Senyum tulus Mas Danis dan binar mata yang penuh permohonan itu, entah mengapa tiba-tiba membekukan tulang belulangku. Telapak tanganku bahkan dingin saat tangan Mas Danis mengusap lembut lengan hingga punggung tanganku seraya melepas cekalannya.

"Selamat bekerja, Iswari. Jangan terlambat makan siang."

*****

Menurutku hari ini sial. Pak Doni memarahiku habis-habisan akibat aku salah mengirim nomor virtual akun ke wali murid. Mereka salah kirim uang pembayaran sekolah dan aku harus mondar mandir menghubungi pihak bank.

Pak Doni marah. Kelalaianku sangat konyol, katanya. Aku akui, iya. Salah mengetik angka saat mengirim informasi dan berujung komplain.

Aku masih duduk di kursi kerjaku meski jam pulang sudah lewat sejak tadi. Seharian ini, tenaga dan pikiranku sudah terkuras habis akibat masalah ini. Aku menghela napas dan menenangkan diri. Dua botol sedang air mineral bahkan tandas tak bersisa.

Dicerca dengan kata bodoh dan tolol memang menyakitkan, tetapi aku tak bisa melawan karena ini memang mutlak salahku. Aku hanya bisa meminta maaf dan fokus membenahi kesalahan yang tak sengaja kubuat. Aku bahkan membentak Vino saat pria itu datang mengajakku duduk di kantin dan memakan bekal. Jangankan memikirkan makan, lapar saja aku tak rasa karena sudah tertekan dengan masalah.

"Belum pulang, Bu?" Seorang petugas kebersihan menyapaku sopan. Aku membuka mata dari pejamku sesaat dan menyadari hari sudah petang. Kantorku bahkan sudah sepi. "Kalau Ibu mau lembur, saya tidak bersihkan ruangan Ibu dulu."

Aku tersenyum seraya menggeleng pelan. "Saya pulang sekarang, kok, Pak." Aku mengambil tas lantas membereskan mejaku cepat dan melangkah keluar gedung sekolah.

"Bu, ada yang nunggu sejak tadi."

Langkahku terhenti dan menoleh pada penjaga sekolah bertubuh dempal. "Nunggu saya?"

Pria itu mengangguk sopan dan menunjuk seseorang di area parkir. "Bapak itu nungguin Ibu dari sore tadi."

Mas Danis.
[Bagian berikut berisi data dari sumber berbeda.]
(** mounting.  On a device that answers, [bootfs_init] finds the volume
    (sector 0, else the first FAT32 partition entry), validates its boot
    sector and reports its geometry; every other medium gets the status of
    the first check that failed. *)
Theorem bootfs_init_mounts fs0 io :
  io_good io ->
  exists io', io_good io' /\ same_medium io io' /\
    bootfs_init (Some fs0) io =
    Ok (io', match volume_lba io with
             | None => inl StatusNotFound
             | Some p => if valid_boot_sector (sector io p)
                         then inr (volume_at p (sector io p))
                         else inl StatusNotSupported
             end).
Proof. apply init_good. Qed.

(** A mounted volume is well formed.  On any medium and any device,
    [bootfs_init] returns without leaving its buffer, and a volume it accepts
    has a positive cluster size of whole 512-byte sectors, which is what
    reading and directory search rely on. *)
Theorem bootfs_init_wf fs0 io :
  io_wf io ->
  exists io' r, bootfs_init (Some fs0) io = Ok (io', r) /\ io_wf io' /\
    forall fs, r = inr fs -> fs_wf fs.
Proof.
  intros Hw. pose proof (wp_bootfs_init fs0 io
    (fun r => io_wf (fst r) /\ forall fs, snd r = inr fs -> fs_wf fs) (fun _ => False) Hw) as Hwp.
  destruct (bootfs_init (Some fs0) io) as [[io' r]| | |]; cbn in Hwp; try (exfalso; by apply Hwp).
  exists io', r. destruct Hwp; [by intros|]. by split_and!.
Qed.

(** A path of the root directory, with or without an extension. *)
Definition path_of (base : list Z) (ext : option (list Z)) : list Z :=
  47 :: base ++ match ext with None => [] | Some e => 46 :: e end.

Definition open_result (r : Status + BootFsFat32DirEntry) : Status + BootFsFile :=
  match r with
  | inl _ => inl StatusNotFound
  | inr e =>
      let c := u32 (Z.lor (Z.shiftl (de_cluster_hi e) 16) (de_cluster_lo e)) in
      inr (mkBootFsFile c c 0 (de_size e) 0)
  end.

Lemma open_good fs f0 io base ext cs fuel :
  fs_wf fs -> io_good io -> fat_chain fs io (root_cluster (boot_sector fs)) cs ->
  Forall name_char base -> Forall name_char (default [] ext) ->
  (0 < length base <= 8)%nat -> (length (default [] ext) <= 3)%nat -> (length cs < fuel)%nat ->
  exists io', io_good io' /\ same_medium io io' /\
    bootfs_open fuel (Some fs) (Some (path_of base ext)) (Some f0) io =
    Ok (io', open_result (dir_lookup fs io (fat83 base (default [] ext)) cs)).
Proof.
  intros Hfs Hg Hch Hb He Hbl Hel Hf. unfold bootfs_open.
  assert (bootfs_make_short_name (path_of base ext) = Ok (inr (fat83 base (default [] ext)))) as ->.
  { unfold path_of. destruct ext; simpl in *; [by apply make_short_name_dotted|].
    rewrite app_nil_r. by apply make_short_name_plain. }
  cbn [bind]. unfold bootfs_find_root_entry.
  destruct (find_root_entry_chain fs (fat83 base (default [] ext)) (root_cluster (boot_sector fs))
              cs io fuel) as (io' & Hg' & Hm & ->); try done.
  { unfold fat83. rewrite !length_app, !length_map, !length_replicate. lia. }
  exists io'. split_and!; try done. by destruct (dir_lookup fs io _ cs).
Qed.

(** Opening a file.  For a path [/BASE] or [/BASE.EXT] (at most eight and
    three characters) on a volume whose root directory occupies the terminated
    chain [cs], [bootfs_open] answers as a search of the directory records in
    order for the upper-cased 8.3 name: the file's first cluster and size,
    offset zero, or not found.  Fuel beyond the length of the chain is enough. *)
Theorem bootfs_open_finds_entry fs f0 io base ext cs fuel :
  fs_wf fs -> io_good io -> fat_chain fs io (root_cluster (boot_sector fs)) cs ->
  Forall name_char base -> Forall name_char (default [] ext) ->
  (0 < length base <= 8)%nat -> (length (default [] ext) <= 3)%nat -> (length cs < fuel)%nat ->
  exists io', io_good io' /\ same_medium io io' /\
    bootfs_open fuel (Some fs) (Some (path_of base ext)) (Some f0) io =
    Ok (io', open_result (dir_lookup fs io (fat83 base (default [] ext)) cs)).
Proof. intros. by apply open_good. Qed.

(** C39: a cyclic root directory hangs the search.  If the FAT entries of a set
    of clusters lead back into the set and none of their records ends the
    directory or carries the name, [bootfs_find_root_entry] does not return
    for any number of iterations: the code has no bound on the chain. *)
Theorem find_root_entry_cyclic_hangs fs name (S : list Z) io fuel :
  fs_wf fs -> io_good io -> length name = 11%nat ->
  root_cluster (boot_sector fs) ∈ S ->
  (forall a, a ∈ S -> data_cluster a /\ fat_value fs io a ∈ S /\
     scan_entries name (cluster_entries fs io a) = None) ->
  bootfs_find_root_entry fuel fs name io = NoFuel.
Proof. intros. by apply (find_root_entry_cycle fs name S). Qed.

(** Seek then read.  Seeking inside a file and reading returns the bytes
    of the chain at that position, for every order of seeks and reads. *)
Theorem bootfs_seek_read fs f off b size io cs :
  fs_wf fs -> holds_file fs io f cs ->
  0 <= off <= f_size f -> f_size f < 2 ^ 32 -> 0 <= size <= len b ->
  let n := Z.min size (f_size f - off) in
  exists f1 io' f2,
    bootfs_seek (Some f) off = (StatusOK, Some f1) /\
    bootfs_read (Some fs) (Some f1) (Some b) size io =
      Ok (io', Some f2,
          Some (splice b 0 (slice (chain_bytes fs io cs) (Z.to_nat off) (Z.to_nat n))), n) /\
    f_offset f2 = off + n /\ holds_file fs io' f2 cs.
Proof.
  intros Hfs Hh Ho Hs Hsz n. destruct (seek_holds fs f off io cs) as (f1 & -> & Ho1 & Hs1 & Hh1); [done..|].
  destruct (read_holds fs f1 b size io cs) as (io' & f2 & Hr & Ho2 & _ & Hh2 & _); try done; try lia.
  cbv zeta in Hr, Ho2. rewrite Ho1, Hs1 in Hr, Ho2.
  assert (Z.min size (Z.max 0 (f_size f - off)) = n) as Hn by lia. rewrite Hn in Hr, Ho2.
  by exists f1, io', f2.
Qed.
End Contract.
Aku menghela napas panjang dan mengangguk pada penjaga sekolah. Usai mengucapkan terima kasih, aku melangkah mendekati kendaraan yang akhir-akhir ini kutumpangi. Aku mengetuk jendela kemudi dan Mas Danis tersenyum padaku. "Iswa kan sudah bilang kalau Mas tidak perlu jemput Iswa."

"Masuk, Is. Udah malam ini. Kamu gak kasihan sama Hiro yang mungkin saja nunggu mamanya pulang." Mas Danis tak menggubris wajah kesalku.

Sebenarnya, aku ingin jalan meninggalkannya saja dan menunggu bus yang biasa kutumpangi. Namun, entah mengapa wajah lelah Mas Danis dan senyum pria itu membuatku melangkah menuju kursi penumpang depan dan duduk di sana.

"Jeruk?" Mas Danis menyodorkan dua buah jeruk mandarin padaku.

Aku menoleh dan menerima jeruk itu malas.

"Sambil makan jeruk, kamu boleh cerita ke aku, apa yang bikin kamu pulang selarut ini. Aku dengarkan selama kita jalan pulang."

Ini seperti de javu. Aku dimarahi atasanku, lalu saat pulang kerja Mas Danis memberiku jeruk dan memintaku bercerita sepanjang perjalanan pulang sambil menikmati kesegaran buah itu.

Wahai semesta yang tak bisa kuterka seberapa besarnya, mengapa segala sesuatunya terjadi seperti mengulang saat kami masih menjadi sepasang kekasih dulu?